Rusia, Turquía e Irán deciden dar prioridad a lucha antiterrorista y no al cambio de régimen en Siria

Suscriben un documento para relanzar el proceso de paz, que no incluye la partición del país

CORRESPONSAL EN MOSCÚActualizado:

Rusia, Irán y Turquía han decidido abordar las posibles soluciones al conflicto de Siria al margen de Estados Unidos, la Unión Europea y otras partes interesadas. Los ministros de Exteriores y de Defensa de estos tres países se reunieron ayer en Moscú y acordaron relanzar el proceso de paz en Siria sin la participación de nadie más que sus respectivos países, el régimen de Bashar al Assad y la oposición siria considerada no terrorista.

Lavrov dijo al término del encuentro que «la prioridad ahora en Siria es combatir el terrorismo y no cambiar el régimen» de Assad. Según el jefe de la Diplomacia rusa, «la llamada primavera árabe en Siria trató de ser utilizada a su favor» por países extranjeros, algunos de los cuales, señaló, «se pusieron como meta un cambio de régimen en Siria».

Según Lavrov, después esos países comprendieron que la prioridad principal no ha de ser reemplazar a Assad sino «acabar con la amenaza del terrorismo».

Esta posición es la que ha mantenido Moscú desde el principio, desde que decidió intervenir militarmente en Siria en auxilio de Assad, pero ahora la ha explicitado de forma aún más clara. Mientras Moscú cooperó con Washington en la búsqueda de una solución para Siria, no pudo oponerse a favorecer un proceso de paz que llevara pareja una transición hacia el final de la dictadura.

Sin EE.UU.

Ahora Rusia espera haberse sacudido el «lastre» del condicionamiento estadounidense aunando esfuerzos sólo con Irán y Turquía. Eso sí, Lavrov informó a su homólogo norteamericano, John Kerry, del contenido de lo acordado en Moscú. «Todos los anteriores intentos de consensuar acciones conjuntas emprendidos por Estados Unidos y sus aliados estaban condenados al fracaso. Ninguno de ellos tenía influencia real sobre el terreno», dijo el ministro de Defensa ruso, Serguéi Shoigú. El sábado, el ministro de Exteriores ruso advirtió que «se acabaron las cumbres sobre Siria en acogedoras capitales occidentales», promovidas fundamentalmente por Washington.

Lo curioso es que Ankara no ha compartido nunca la posición de Moscú y Teherán, ya que es contraria a la permanencia de Assad, pero, tras el golpe de Estado del 15 de julio y el enfriamiento con Occidente, parece no querer contrariar al Kremlin, al que necesita como aliado en este momento difícil.

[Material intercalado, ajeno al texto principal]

(* ===== verification/Control.v ===== *)
(** * Control messages

    [clients/rust/maho-proto/src/control.rs]: the tagged union of everything the
    two peers say on the reliable channel, its capability gating, and the bodies
    that are not in parity.rs. *)

From S2P Require Import Prelude Codec Handshake Parity.

Definition MAX_CLIPBOARD_TEXT_BYTES : Z := 4096.
Definition MAX_HOST_DISPLAYS : Z := 16.
Definition MAX_HOST_DISPLAY_NAME_BYTES : Z := 64.
#[export] Hint Unfold MAX_CLIPBOARD_TEXT_BYTES MAX_HOST_DISPLAYS MAX_HOST_DISPLAY_NAME_BYTES : limits.

(** ** Message types *)

Inductive ControlMessageType : Type :=
| CT_RequestKeyFrame | CT_StartStream | CT_StopStream | CT_Disconnect | CT_Ping | CT_Pong
| CT_BitrateAdjust | CT_StreamConfigRequest | CT_StreamConfigResponse | CT_StreamConfigReject
| CT_StreamConfigError | CT_ClipboardSyncRequest | CT_ClipboardSyncUpdate
| CT_ClipboardSyncError | CT_InputAck | CT_StreamOptionsRequest | CT_StreamOptionsActive
| CT_HostDisplayList | CT_HostPolicy | CT_SecureAttentionRequest | CT_SecureAttentionResponse
| CT_HostStatus | CT_SessionEnded | CT_GuestPermissions | CT_PairingTrustRequest
| CT_PairingTrustGrant | CT_ClipboardImageChunk | CT_RttPing | CT_RttPong.

#[export] Instance ControlMessageType_eq_dec : EqDecision ControlMessageType.
Proof. solve_decision. Defined.

Definition ControlMessageType_u8 (t : ControlMessageType) : Z :=
  match t with
  | CT_RequestKeyFrame => 0 | CT_StartStream => 1 | CT_StopStream => 2 | CT_Disconnect => 3
  | CT_Ping => 4 | CT_Pong => 5 | CT_BitrateAdjust => 6 | CT_StreamConfigRequest => 7
  | CT_StreamConfigResponse => 8 | CT_StreamConfigReject => 9 | CT_StreamConfigError => 10
  | CT_ClipboardSyncRequest => 11 | CT_ClipboardSyncUpdate => 12 | CT_ClipboardSyncError => 13
  | CT_InputAck => 14 | CT_StreamOptionsRequest => 15 | CT_StreamOptionsActive => 16
  | CT_HostDisplayList => 17 | CT_HostPolicy => 18 | CT_SecureAttentionRequest => 19
  | CT_SecureAttentionResponse => 20 | CT_HostStatus => 21 | CT_SessionEnded => 22
  | CT_GuestPermissions => 23 | CT_PairingTrustRequest => 24 | CT_PairingTrustGrant => 25
  | CT_ClipboardImageChunk => 26 | CT_RttPing => 27 | CT_RttPong => 28
  end.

Una cuña entre Rusia y Turquía

Antes de la reunión trilateral, Lavrov se entrevistó con su colega turco, Mevlüt Çavucoglu, al que llamó a «no hacer concesiones a los terroristas», que para Moscú son casi todos los que luchan contra el Ejército sirio. El ministro ruso le trasladó también a Çavucoglu que el asesinato del lunes del embajador ruso en Ankara, Andréi Kárlov, no dañará las relaciones entre su país y Turquía y menos aún la acción conjunta para lograr una solución al conflicto sirio.

En la misma línea se expresó ayer el portavoz del Kremlin, Dmitri Peskov, quien aseguró que «este asesinato tenía precisamente un objetivo: torpedear los actuales esfuerzos para el arreglo pacífico sirio, pero no lo impedirá de ninguna forma». Según sus palabras, la muerte de Kárlov «pretendía colocar una cuña entre Rusia y Turquía e impedir la normalización de relaciones».

Puntos del acuerdo tripartito

En la reunión de ayer de los ministros de Exteriores ruso, turco e iraní fue aprobada una declaración para relanzar el proceso de paz en Siria. Los tres países se proponen que Assad y la oposición armada acuerden una hoja de ruta para poner fin a las hostilidades y poner en marcha un proceso político. Los garantes del cumplimiento del acuerdo serían precisamente Moscú, Ankara y Teherán, cuyos Gobiernos, según Lavrov, han ratificado su «firme voluntad» de combatir conjuntamente al Daesh y al Frente al Nusra.

El documento suscrito descarta además una partición de Siria, ya que proclama «el respeto a la soberanía, independencia, unidad e integridad territorial» de este país árabe.

El canciller ruso afirmó que la evacuación completa de Alepo «se concluirá en dos o tres días» y su colega turco añadió que «el alto el fuego podría extenderse a todo el territorio de Siria». El presidente ruso, Vladímir Putin, ha propuesto que las negociaciones de paz se celebren en Astaná, la capital de Kazajstán.